Look at a single entry - for one house

To explore the data before working with the whole dataset.


In [11]:
# There's a consistent structure to each housing listing:
# There is a 'time', 
# a <span class="price">, 
# a 'housing', 
# a <span class="pnr"> neighborhood field

# Look at info for a single house
one_house = houses[11] # 11, 19, 28 is the selected row number for a housing listing

# Print out and view a single house entry, use prettify to make more legible
print(one_house.prettify())


<p class="row" data-pid="5435512814">
 <a class="i" data-ids="0:00i0i_5wOYOWgpigj,0:01313_kVRkR5KuWKy,0:00V0V_itCBgm2OaMO,0:00404_kLqJxhlIffA,0:00r0r_eJPbw1PURsK,0:00D0D_toh93xIhAv,0:00o0o_hZrlOFHmOtq,0:00A0A_1rbMRl7UegY,0:00R0R_gEG5hSz70ay,0:00E0E_4qXeNIMmPXZ,0:01717_jkC1pF5Ng8T,0:00q0q_keqedGCLN3Y,0:01313_3n33XE8aWCo" href="/eby/reb/5435512814.html">
 </a>
 <span class="txt">
  <span class="star">
  </span>
  <span class="pl">
   <time datetime="2016-02-05 16:26" title="Fri 05 Feb 04:26:09 PM">
    Feb 5
   </time>
   <a class="hdrlnk" data-id="5435512814" href="/eby/reb/5435512814.html">
    RICHMOND ANNEX - Adorable Updated Bungalow.
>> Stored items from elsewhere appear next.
(* ===== verification/Room.v ===== *)
(** The room ([src/room.js]): every handler, as an effect on the room's state.

    A handler runs without interruption up to an await on real asynchronous
    work (WebCrypto); there it is [suspended] with what its continuation has
    captured, and the event loop resumes it later (file RoomSteps).  An await
    on storage only yields a microtask: the code relies on that (the atomicity
    comments of its [admit] and [host/storage.js]), and it is not a suspension.

    [now] is [Date.now()] in the running segment, [rnd] the bytes
    [crypto.getRandomValues] fills in (one draw per segment at most). *)

From Stdlib Require Import Ascii SpecFloat.
From S2P Require Import Prelude Bytes Crypto Json Transcript Storage RoomState AttestApi.

#[local] Open Scope eff_scope.

(** ** Constants *)

Definition REG_TOKEN_TTL_MS : Z := 5 * 60 * 1000.
Definition ATTEST_CHALLENGE_TTL_MS : Z := 5 * 60 * 1000.
Definition TICKET_TTL_MS : Z := 5 * 60 * 1000.
Definition MAX_OUTSTANDING_CHALLENGES : Z := 16.
Definition MAX_PREAUTH_SOCKETS : nat := 4.
Definition PREAUTH_DEADLINE_MS : Z := 15 * 1000.
Definition ADMISSION_WINDOW_MS : Z := 10 * 1000.
Definition MAX_ADMISSION_ATTEMPTS : Z := 40.
Definition MAX_PAIRING_CYCLES : Z := 8.
Definition MAX_FRAME_BYTES : Z := 256 * 1024.
Definition MAX_CONTROL_BYTES : Z := 8 * 1024.
Definition FRAME_WINDOW_MS : Z := 1000.
Definition MAX_FRAMES_PER_WINDOW : Z := 500.
Definition QUOTA_WINDOW_MS : Z := 24 * 60 * 60 * 1000.
Definition DEFAULT_DAILY_BYTE_QUOTA : Z := 512 * 1024 * 1024.
Definition QUOTA_FLUSH_BYTES : Z := 4 * 1024 * 1024.
Definition HOUSEKEEPING_INTERVAL_MS : Z := 15 * 1000.
Definition EPHEMERAL_PREFIXES : list string := ["ticket:"; "regtoken:"; "attestchallenge:"].
Definition DEFAULT_ESTABLISHED_IDLE_TTL_MS : Z := 30 * 24 * 60 * 60 * 1000.

(** ** Environment *)

(** The environment variables the room reads.  The idle TTL is the number the
    code makes of its variable, [None] when that is not finite. *)
Record environment := Environment {
  ATTEST_REQUIRED : option string;
  RELAY_ORIGIN : string;
  RELAY_DAILY_BYTE_QUOTA : option string;
  RELAY_ESTABLISHED_IDLE_TTL_MS : option Z;
  APP_ID : string;
  APPATTEST_ENV : string;
  APPATTEST_ROOT_PEM : option string;
}.

Definition attestationRequired (env : environment) : bool :=
  bool_decide (ATTEST_REQUIRED env <> Some "false").

(** [parseInt(s, 10)]: the digits after blanks and a sign; [None] for NaN. *)
Fixpoint leading_digits (l : list ascii) (acc : option Z) : option Z :=
  match l with
  | c :: l' =>
      match digit_value c with
      | Some d => leading_digits l' (Some (default 0 acc * 10 + d))
      | None => acc
      end
  | [] => acc
  end.

Definition parseInt10 (s : string) : option Z :=
  match skip_ws (String.list_ascii_of_string s) with
  | c :: l =>
      if Ascii.eqb c "-" then Z.opp <$> leading_digits l None
      else if Ascii.eqb c "+" then leading_digits l None
      else leading_digits (c :: l) None
  | [] => None
  end.

(** [parseInt(env.RELAY_DAILY_BYTE_QUOTA, 10) || DEFAULT_DAILY_BYTE_QUOTA] *)
Definition daily_quota (env : environment) : Z :=
  match RELAY_DAILY_BYTE_QUOTA env ≫= parseInt10 with
  | Some n => if n =? 0 then DEFAULT_DAILY_BYTE_QUOTA else n
  | None => DEFAULT_DAILY_BYTE_QUOTA
  end.

Definition establishedIdleTtlMs (env : environment) : Z :=
  match RELAY_ESTABLISHED_IDLE_TTL_MS env with
  | Some v => if 0 <? v then v else DEFAULT_ESTABLISHED_IDLE_TTL_MS
  | None => DEFAULT_ESTABLISHED_IDLE_TTL_MS
  end.

(** ** Suspended handlers *)

(** A handler awaiting WebCrypto, with the variables its continuation uses. *)
Inductive suspended : Type :=
| KUpgrade (ws : websocket) (name : string)
| KProof (ws : websocket) (r : role) (sig verifier : string) (transcript : bytes)
| KAttest (req : nat) (challenge attestationObject : string)
| KRegister (req : nat) (key verifier attestKeyId attestPublicKey challenge assertion : string)
| KDelete (req : nat) (sig verifier : string) (transcript : bytes)
| KDeleteTag (req : nat).
(* ===== verification/RoomSteps.v ===== *)
(** The room under its event loop: connections, frames, requests, resumed
    handlers, timers and restarts as the steps of a transition system, the
    dispatch of [RoomContext] ([host/runtime.js]) around the handlers of file
    Room.

    One step runs one handler segment to its next real suspension.  Frames of
    one socket go through its promise chain: the next one waits until the
    previous handler has settled.  Everything else interleaves freely. *)

From S2P Require Import Prelude Bytes Crypto Json Transcript Storage RoomState AttestApi Room.

#[local] Open Scope eff_scope.

Definition ALARM_RETRY_MS : Z := 30 * 1000.

(** A dispatched close or error event, waiting on its socket's chain. *)
Inductive callback : Type :=
| OnClose (ws : websocket) (code : Z) (reason : string)
| OnErr (ws : websocket) (message : string).

Definition callback_socket (c : callback) : websocket :=
  match c with OnClose ws _ _ | OnErr ws _ => ws end.

Record world := World { rm : room; pending : list suspended; callbacks : list callback }.

Inductive event : Type :=
| EUpgrade (ws : websocket) (name : string)
| EMessage (ws : websocket) (message : frame)
| EHttp (req : nat) (method path name body : string)
| EResume (i : nat)
| EAlarm
| ECloseFrame (ws : websocket) (code : Z) (reason : string)
| EClose (ws : websocket) (code : Z) (reason : string)
| EError (ws : websocket) (message : string)
| ECallback (i : nat)
| ECloseRoom (code : Z) (reason : string)
| ERestart.

(** The socket's chain is held by a suspended proof. *)
Definition busy (ws : websocket) (l : list suspended) : bool :=
  existsb (fun k => match k with KProof ws' _ _ _ _ => (ws' =? ws)%nat | _ => false end) l.

Section Steps.
Context `{Crypto} `{AppAttest} (env : environment).

(** The rest of a suspended handler, to its next suspension. *)
Definition resume (now : Z) (rnd : bytes) (k : suspended) : Eff room (option suspended) :=
  match k with
  | KUpgrade ws name => handleUpgrade_resume now ws name ;;; eret None
  | KProof ws r sg verifier t => handleProof_resume now rnd ws r sg verifier t ;;; eret None
  | KAttest req c o => handleAttest_resume env now rnd req c o ;;; eret None
  | KRegister req key v kid pk c a => handleRegister_resume env now req key v kid pk c a ;;; eret None
  | KDelete req sg verifier t => handleDelete_resume req sg verifier t
  | KDeleteTag req => handleDelete_wipe req ;;; eret None
  end.

(** A message handler's rejection closes its socket, and only it. *)
Definition on_throw (k : suspended + event) : Eff room unit :=
  match k with
  | inl (KProof ws _ _ _ _) | inr (EMessage ws _) => ws_close ws 1011 "internal error"
  | inl (KUpgrade ws _) => ws_close ws 1011 "internal error"
  | _ => eret tt
  end.

Definition settle (k : suspended + event) (m : Eff room (option suspended)) (w : world)
    (rest : list suspended) : world :=
  match m (rm w) with
  | (Done s, r) => World r (rest ++ option_list s) (callbacks w)
  | (Throw _, r) => World (exec (on_throw k) r) rest (callbacks w)
  end.

(** [RoomContext._fire]: a throwing alarm is retried. *)
Definition fire (now : Z) : Eff room unit := fun r =>
  match alarm env now (set_alarmAt None r) with
  | (Done _, r') => (Done tt, r')
  | (Throw _, r') => (Done tt, set_alarmAt (Some (now + ALARM_RETRY_MS)) r')
  end.

Definition run_callback (c : callback) : Eff room unit :=
  match c with
  | OnClose ws code reason => webSocketClose ws code reason
  | OnErr ws m => webSocketError ws m
  end.

(** [Runtime.closeRoom]: every socket closed together. *)
Definition closeRoom (code : Z) (reason : string) : Eff room unit :=
  l <- getWebSockets ;; eforeach l (fun ws => ws_close ws code reason).

(** A new context on the persisted storage, as after a restart or an
    eviction; [init] arms the persisted alarm. *)
Definition reload (r : room) : room :=
  Room [] ∅ ∅ ∅ (storage r) (Storage.alarm (storage r)) (Window 0 0) (Window 0 0) None 0 (trace r).

Definition in_room {A} (w : world) (m : Eff room A) : world :=
  World (exec m (rm w)) (pending w) (callbacks w).

(** One step; [None] when the event cannot happen. *)
Definition step (now : Z) (rnd : bytes) (e : event) (w : world) : option world :=
  match e with
  | EUpgrade ws name =>
      if decide (attachments (rm w) !! ws = None)
      then Some (settle (inr e) (handleUpgrade now ws name) w (pending w)) else None
  | EMessage ws f =>
      if bool_decide (is_Some (attachments (rm w) !! ws)) && negb (busy ws (pending w))
      then Some (settle (inr e) (webSocketMessage env now rnd ws f) w (pending w)) else None
  | EHttp req method path name body =>
      Some (settle (inr e) (handleHttp env now rnd req method path name body) w (pending w))
  | EResume i =>
      k ← pending w !! i;
      Some (settle (inl k) (resume now rnd k) w (delete i (pending w)))
  | EAlarm =>
      t ← alarmAt (rm w);
      if t <=? now then Some (in_room w (fire now)) else None
  | ECloseFrame ws code reason =>
      Some (in_room w
        (emod (fun s => set_closeFrameReceived ({[ws]} ∪ closeFrameReceived s) s) ;;;
         ws_close ws code reason))
  | EClose ws code reason =>
      let r := exec (remove_socket ws) (rm w) in
      Some (World r (pending w)
        (if decide (ws ∈ serverClosed r) then callbacks w else callbacks w ++ [OnClose ws code reason]))
  | EError ws message => Some (World (rm w) (pending w) (callbacks w ++ [OnErr ws message]))
  | ECallback i =>
      c ← callbacks w !! i;
      if busy (callback_socket c) (pending w) then None
      else Some (World (exec (run_callback c) (rm w)) (pending w) (delete i (callbacks w)))
  | ECloseRoom code reason => Some (in_room w (closeRoom code reason))
  | ERestart => Some (World (reload (rm w)) [] [])
  end.

(** A room that has never been used. *)
Definition initial : world := World (new_room (RStore ∅ None)) [] [].

Definition input := (Z * bytes * event)%type.

Fixpoint run (l : list input) (w : world) : option world :=
  match l with
  | [] => Some w
  | (now, rnd, e) :: l' => w' ← step now rnd e w; run l' w'
  end.

Inductive reachable : world -> Prop :=
| reach_initial : reachable initial
| reach_step now rnd e w w' : reachable w -> step now rnd e w = Some w' -> reachable w'.

Lemma run_reachable l : forall w w', reachable w -> run l w = Some w' -> reachable w'.
Proof.
  induction l as [|[[now rnd] e] l IH]; simpl; intros w w' Hw E; [congruence|].
  destruct (step now rnd e w) as [w1|] eqn:E1; [|done]. simpl in E. eauto using reach_step.
Qed.
End Steps.
(* ===== verification/RoomTickets.v ===== *)
(** Single use: the pairing tickets a room mints, holds and admits on. *)

From S2P Require Import Prelude Bytes Crypto Json Transcript Storage RoomState AttestApi Room RoomSteps RoomFacts Scenario.

#[local] Open Scope eff_scope.

(** ** What is counted *)

(** An admission by ticket. *)
Definition ticket_admission (o : output) : bool :=
  match o with
  | LogLifecycle event _ _ extra => String.eqb event "admit" && starts_with "via=ticket" extra
  | _ => false
  end.

(** A reply that hands out a ticket. *)
Definition ticket_minted (o : output) : bool :=
  match o with
  | Replied _ 200 (JObj [_; (k, JStr _)]) => String.eqb k "ticket"
  | _ => false
  end.

Definition ticket_key (k : string) : bool := starts_with "ticket:" k.

(** The tickets in store. *)
Definition tickets (s : room) : nat :=
  size (filter (fun p : string * value => ticket_key p.1 = true) (kv (storage s))).

(** Admissions, stored tickets and [n] are covered by the tickets minted. *)
Definition covered (n : Z) (s : room) : Prop :=
  Z.of_nat (countb ticket_admission (trace s)) + Z.of_nat (tickets s) + n
  <= Z.of_nat (countb ticket_minted (trace s)).

(** ** Lemmas *)

Section Count.
Implicit Types m : gmap string value.

Lemma tickets_insert_other m k v :
  ticket_key k = false ->
  filter (fun p : string * value => ticket_key p.1 = true) (<[k := v]> m)
  = filter (fun p : string * value => ticket_key p.1 = true) m.
Proof.
  intros Hk. apply map_eq. intros k'. apply option_eq. intros v'.
  rewrite !map_lookup_filter_Some. simpl. destruct (decide (k = k')) as [->|Hne].
  - rewrite lookup_insert_eq. naive_solver congruence.
  - by rewrite lookup_insert_ne.
Qed.

Lemma tickets_insert_le m k v :
  (size (filter (fun p : string * value => ticket_key p.1 = true) (<[k := v]> m))
   <= S (size (filter (fun p : string * value => ticket_key p.1 = true) m)))%nat.
Proof.
  destruct (ticket_key k) eqn:E; [|by rewrite tickets_insert_other by done; apply Nat.le_succ_diag_r].
  rewrite map_filter_insert. simpl. rewrite decide_True by done.
  rewrite map_size_insert. destruct (_ !! k); [apply Nat.le_succ_diag_r|reflexivity].
Qed.

Lemma tickets_delete m k :
  size (filter (fun p : string * value => ticket_key p.1 = true) (delete k m))
  = match m !! k with
    | Some _ => if ticket_key k
                then pred (size (filter (fun p : string * value => ticket_key p.1 = true) m))
                else size (filter (fun p : string * value => ticket_key p.1 = true) m)
    | None => size (filter (fun p : string * value => ticket_key p.1 = true) m)
    end.
Proof.
  rewrite map_filter_delete, map_size_delete.
  assert (E : filter (fun p : string * value => ticket_key p.1 = true) m !! k
              = if ticket_key k then m !! k else None).
  { apply option_eq. intros v. rewrite map_lookup_filter_Some. simpl.
    destruct (ticket_key k); naive_solver. }
  rewrite E. destruct (m !! k), (ticket_key k); simpl; lia.
Qed.
End Count.

Lemma covered_weaken n m s : m <= n -> covered n s -> covered m s.
Proof. unfold covered. lia. Qed.

Lemma covered_push n o s :
  covered n s ->
  covered (n - (if ticket_admission o then 1 else 0) + (if ticket_minted o then 1 else 0)) (push o s).
Proof.
  unfold covered, tickets. intros Hs. change (trace (push o s)) with (trace s ++ [o]).
  change (storage (push o s)) with (storage s).
  rewrite !countb_app. simpl. destruct (ticket_admission o), (ticket_minted o); lia.
Qed.

(** Actions that neither admit_socket on a ticket nor hand one out or store one. *)
Lemma push_covered n o :
  ticket_admission o = false -> ticket_minted o = false -> within (preserving (covered n)) (emod (push o)).
Proof.
  intros Ha Hm s Hs. unfold exec. simpl. apply (covered_push n o) in Hs. rewrite Ha, Hm in Hs.
  by replace (n - 0 + 0) with n in Hs by lia.
Qed.

(** A storage operation that stores no ticket. *)
Definition no_ticket_put (o : op value) : bool :=
  match o with Put k _ => negb (ticket_key k) | _ => true end.

Lemma step_storage_covered n o : no_ticket_put o = true -> within (preserving (covered n)) (step_storage o).
Proof.
  intros Ho s Hs. unfold exec, step_storage, covered, tickets in *.
  destruct o as [k|k v|k| |p| |t|]; simpl in *; try done.
  - rewrite tickets_insert_other by (by apply negb_true_iff in Ho). done.
  - rewrite tickets_delete. destruct (kv (storage s) !! k); [|done]. destruct (ticket_key k); lia.
  - rewrite map_filter_empty, map_size_empty. lia.
Qed.

Lemma other_covered n f :
  (forall s, trace (f s) = trace s /\ storage (f s) = storage s) -> within (preserving (covered n)) (emod f).
Proof.
  intros Hf s Hs. unfold exec, covered, tickets in *. simpl. destruct (Hf s) as [-> ->]. done.
Qed.

Create HintDb tickets.
#[local] Hint Extern 1 (within (preserving (covered _)) (emod (push _))) =>
  apply push_covered; reflexivity : tickets.
#[local] Hint Extern 1 (within (preserving (covered _)) (step_storage _)) =>
  apply step_storage_covered; reflexivity : tickets.
#[local] Hint Extern 1 (within (preserving (covered _)) (serializeAttachment _ _)) =>
  apply other_covered; intros; split; reflexivity : tickets.
#[local] Hint Extern 1 (within (preserving (covered _)) (acceptWebSocket _)) =>
  apply other_covered; intros; split; reflexivity : tickets.
#[local] Hint Extern 1 (within (preserving (covered _)) (remove_socket _)) =>
  apply other_covered; intros; split; reflexivity : tickets.

Ltac walk_covered := walk ltac:(auto 2 with tickets nocore);
  try (apply other_covered; intros; split_goal; split; reflexivity).

Lemma closeSocket_covered n ws c e : within (preserving (covered n)) (closeSocket ws c e).
Proof. walk_covered. Qed.
#[local] Hint Resolve closeSocket_covered : tickets.

Lemma teardownRoom_covered n e : within (preserving (covered n)) (teardownRoom e).
Proof. walk_covered. Qed.
#[local] Hint Resolve teardownRoom_covered : tickets.

Lemma ensureAlarm_covered n now : within (preserving (covered n)) (ensureAlarm now).
Proof. walk_covered. Qed.
#[local] Hint Resolve ensureAlarm_covered : tickets.

Lemma admit_gate_covered n ws r prev : within (preserving (covered n)) (admit_gate ws r prev).
Proof. walk_covered. Qed.

Lemma take_slot_covered n ws r prev : within (preserving (covered n)) (take_slot ws r prev).
Proof. walk_covered. Qed.
#[local] Hint Resolve admit_gate_covered take_slot_covered : tickets.

(** An admission by another way. *)
Lemma admit_covered n now rnd ws r a via :
  starts_with "ticket" via = false -> (forall t, starts_with "ticket" (via +:+ t) = false) ->
  within (preserving (covered n)) (admit_socket now rnd ws r a via).
Proof.
  intros _ Hvia. walk_covered;
    apply push_covered; try reflexivity; unfold admit_line, ticket_admission;
    change (starts_with "via=ticket" ("via=" +:+ ?x)) with (starts_with "ticket" x); by rewrite ?Hvia.
Qed.
#[local] Hint Extern 1 (within (preserving (covered _)) (admit_socket _ _ _ _ _ ?via)) =>
  apply admit_covered; reflexivity : tickets.

(** A step that keeps what is covered, on the way to spending one. *)
Lemma covered_step {A} (m : Eff room A) :
  within (preserving (covered 1)) m -> hoare (covered 1) m (fun _ => covered 1) (covered 0).
Proof.
  intros Hm. eapply hoare_weaken; [by apply hoare_within|done|done|].
  intros s. apply covered_weaken. lia.
Qed.

(** An admission spends one of the tickets minted. *)
Lemma admit_ticket now rnd ws r a :
  hoare (covered 1) (admit_socket now rnd ws r a "ticket") (fun _ => covered 0) (covered 0).
Proof.
  unfold admit_socket.
  eapply hoare_bind; [apply covered_step, within_get; apply _|]. intros prev. cbv zeta beta.
  eapply hoare_bind; [apply covered_step, admit_gate_covered|]. intros go. cbv beta.
  destruct go; simpl; [|apply hoare_ret; intros s; apply covered_weaken; lia].
  eapply hoare_bind; [apply covered_step, take_slot_covered|]. intros u. cbv beta.
  eapply hoare_bind; [apply covered_step, within_get; apply _|]. intros peer. cbv beta.
  eapply hoare_bind with (Q := fun _ => covered 0).
  { apply hoare_mod. intros s Hs. eapply covered_weaken; [|apply covered_push, Hs]. by destruct peer. }
  intros v. apply hoare_within. destruct (bool_decide (r = phone)); walk_covered.
Qed.

Section Tickets.
Context `{Crypto} `{AppAttest} (env : environment).

(** Consuming a stored ticket gives back one of the minted ones. *)
Lemma redeem_ticket_covered now rnd ws r ticket rec :
  within (preserving (covered 0)) (redeem_ticket now rnd ws r ("ticket:" +:+ ticket) rec).
Proof.
  apply within_hoare. eapply hoare_bind with (Q := fun consumed : bool => covered (if consumed then 1 else 0)).
  - intros s Hs. unfold sdelete, step_storage, ebind, eret. simpl.
    unfold covered, tickets in *. simpl. rewrite tickets_delete.
    destruct (kv (storage s) !! ("ticket:" +:+ ticket)) as [v|] eqn:E.
    + rewrite bool_decide_eq_true_2 by done. change (ticket_key ("ticket:" +:+ ticket)) with true. simpl.
      assert (size (filter (fun p : string * value => ticket_key p.1 = true) (kv (storage s))) <> 0%nat); [|lia].
      intros Hz. apply map_size_empty_iff in Hz.
      assert (Hn : filter (fun p : string * value => ticket_key p.1 = true) (kv (storage s))
                   !! ("ticket:" +:+ ticket) = Some v) by (by apply map_lookup_filter_Some).
      by rewrite Hz in Hn.
    + rewrite bool_decide_eq_false_2 by (by intros []). lia.
  - intros [|]; simpl.
    + apply admit_ticket.
    + apply hoare_within. walk_covered.
Qed.

#[local] Hint Resolve redeem_ticket_covered : tickets.

Lemma handleProof_covered now rnd ws a f :
  within (preserving (covered 0)) (handleProof env now rnd ws a f).
Proof. unfold handleProof. walk_covered. Qed.
#[local] Hint Resolve handleProof_covered : tickets.

Lemma webSocketMessage_covered now rnd ws f :
  within (preserving (covered 0)) (webSocketMessage env now rnd ws f).
Proof. walk_covered. Qed.

(** A ticket is stored, then handed out. *)
Lemma handleAttest_resume_covered now rnd req c o :
  within (preserving (covered 0)) (handleAttest_resume env now rnd req c o).
Proof.
  unfold handleAttest_resume. cbv zeta. destruct (match b64ToBytes o with Some _ => _ | None => _ end); [|walk_covered].
  apply within_hoare. eapply hoare_bind with (Q := fun _ => covered (-1)).
  - intros s Hs. unfold sput, step_storage, ebind, eret. simpl. unfold covered, tickets in *. simpl.
    pose proof (tickets_insert_le (kv (storage s)) ("ticket:" +:+ b64 rnd)
      (VTicket (now + TICKET_TTL_MS) (b64 (keyId a)) (b64 (publicKeyRaw a)))). lia.
  - intros _. eapply hoare_bind with (Q := fun _ => covered (-1)).
    + intros s Hs. pose proof (ensureAlarm_covered (-1) now s Hs) as Hc. pose proof (ensureAlarm_done now s) as Hd.
      unfold exec in Hc. destruct (ensureAlarm now s) as [[[]|e] s']; [exact Hc|done].
    + intros _. apply hoare_mod. intros s Hs. eapply covered_weaken; [|apply covered_push, Hs]. done.
Qed.
#[local] Hint Resolve handleAttest_resume_covered : tickets.

Lemma handleHttp_covered now rnd req m p n b :
  within (preserving (covered 0)) (handleHttp env now rnd req m p n b).
Proof. walk_covered. Qed.

Lemma resume_covered now rnd k : within (preserving (covered 0)) (resume env now rnd k).
Proof. walk_covered. Qed.

Lemma covered_context : context_keeps (covered 0).
Proof. split; intros; walk_covered. Qed.

Lemma covered_handlers now rnd e w : handler_keeps env (covered 0) now rnd e w.
Proof.
  destruct e; simpl; intros;
    first [apply webSocketMessage_covered | apply handleHttp_covered | apply resume_covered | done
          | walk_covered].
Qed.

Lemma reachable_covered w : reachable env w -> covered 0 (rm w).
Proof. apply reachable_keeps; [apply covered_context|apply covered_handlers|done]. Qed.
End Tickets.

(** ** Properties *)

(** C3: tickets are single use: in every reachable state, whatever interleaving
    of sockets, requests, alarms and restarts led to it, the phones admitted
    on a ticket and the tickets still stored are no more than the tickets the
    room handed out. *)
Theorem tickets_single_use `{Crypto} `{AppAttest} (env : environment) (l : list input) (w : world) :
  run env l initial = Some w ->
  (countb ticket_admission (trace (rm w)) + tickets (rm w) <= countb ticket_minted (trace (rm w)))%nat.
Proof.
  intros E. pose proof (run_reachable env l initial w (reach_initial env) E) as Hr.
  apply reachable_covered in Hr. unfold covered in Hr. lia.
Qed.

(** ** Witnesses *)

Lemma tickets_single_use_witness :
  match run_in attest_env pair_attested with
  | Some w => (countb ticket_admission (trace (rm w)) = 1 /\ 1 + tickets (rm w) <= 1)%nat
  | None => False
  end.
Proof.
  destruct (run_in attest_env pair_attested) as [w|] eqn:E.
  - pose proof (tickets_single_use (H := toy_crypto) (H0 := toy_attest) attest_env pair_attested w E) as Ht.
    revert Ht. vm_compute in E. injection E as <-. vm_compute. auto.
  - vm_compute in E. discriminate.
Defined.
Lemma store_well_typed_witness :
  match run_in open_env established_run with
  | Some w => well_typed (rm w) /\ verifier_of (rm w) = Some (VString "Vw==")
  | None => False
  end.
Proof.
  destruct (run_in open_env established_run) as [w|] eqn:E; [|vm_compute in E; discriminate].
  split; [exact (store_well_typed (H := toy_crypto) (H0 := toy_attest) open_env established_run w E)|].
  vm_compute in E. injection E as <-. vm_compute. reflexivity.
Defined.

Lemma verifier_changes_only_after_wipe_witness :
  match run_in open_env established_run with
  | Some w =>
      match run (H := toy_crypto) (H0 := toy_attest) open_env
              [(1010, [], EHttp 2 "POST" "/register" room_name (requote "{'verifier':'WA==','registrationToken':'x'}"))] w with
      | Some w' => established "Vw==" w' \/ exists l1 l2 w1,
          [(1010, [], EHttp 2 "POST" "/register" room_name (requote "{'verifier':'WA==','registrationToken':'x'}"))]
          = l1 ++ l2 /\ run (H := toy_crypto) (H0 := toy_attest) open_env l1 w = Some w1 /\ verifier_of (rm w1) = None
      | None => False
      end
  | None => False
  end.
Proof.
  destruct (run_in open_env established_run) as [w|] eqn:E; [|vm_compute in E; discriminate].
  match goal with |- context [@run ?h ?h0 ?a ?b w] => destruct (@run h h0 a b w) as [w'|] eqn:E' end.
  - apply (verifier_changes_only_after_wipe (H := toy_crypto) (H0 := toy_attest) open_env "Vw==" _ w w'); [|exact E'].
    vm_compute in E. injection E as <-. split; [split; [vm_compute; reflexivity|discriminate]|constructor].
  - vm_compute in E. injection E as <-. vm_compute in E'. discriminate.
Defined.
OPEN SUN 1-3
   </a>
  </span>
  <span class="l2">
   <span class="price">
    $469000
   </span>
   <span class="housing">
    / 2br - 817ft
    <sup>
     2
    </sup>
    -
   </span>
   <span class="pnr">
    <small>
     (richmond / point / annex)
    </small>
    <span class="px">
     <span class="p">
      pic
      <span class="maptag" data-pid="5435512814">
       map
      </span>
     </span>
    </span>
   </span>
  </span>
  <span class="js-only banish-unbanish">
   <span class="banish" title="hide">
    <span class="trash">
    </span>
   </span>
   <span class="unbanish" title="restore">
    <span class="trash red">
    </span>
   </span>
  </span>
 </span>
</p>

A single housing entry looks like this:

OPEN House Sunday 2-4pm, For SALE Spacious 2 Bedroom, 1 Bathroom Home $440000 / 2br - 1156ft 2 - (Oakland) pic map

OPEN HOUSE SAT 1-4 Sunny Richmond Home 3br - 1330ft 2 - (richmond / point / annex) pic map

Millsmont House For Sale $579950 / 3br - 1912ft 2 - (oakland hills / mills) pic map

Excellent Home in Berkeley $450000 (berkeley) pic

Conveniently located in Albany $600000 (albany / el cerrito) pic


In [14]:
# For one housing entry look at fields of interest: Price, Neighborhood, Size, Date Posted 
# Clean up values manually, to figure out how to automate

# Listing
allspecs = one_house.findAll(attrs={'class': 'l2'})[0].text # `findAll` returns a list, and there's only one entry in this html
print('Listing: \n', allspecs, '\n')

# Price
print('Price:')

price = one_house.findAll(attrs={'class': 'price'})[0].text
print(price)

price = float(one_house.find('span', {'class': 'price'}).text.strip('$'))
print(price, '\t', type(price), '\n')

# Neighborhood
print('Neighborhood:')

neighborhood = one_house.findAll(attrs={'class': 'pnr'})[0].text
print(neighborhood)

# Keep the neighborhood, remove leading spaces and parentheses. 
# Then split at the closing parentheses and only take the neighborhood part
# example: '   (vallejo / benicia)   pic map  '
neighborhood = one_house.findAll(attrs={'class': 'pnr'})[0].text.strip(' (').split(')')[0]
print(neighborhood, '\t', type(neighborhood), '\n')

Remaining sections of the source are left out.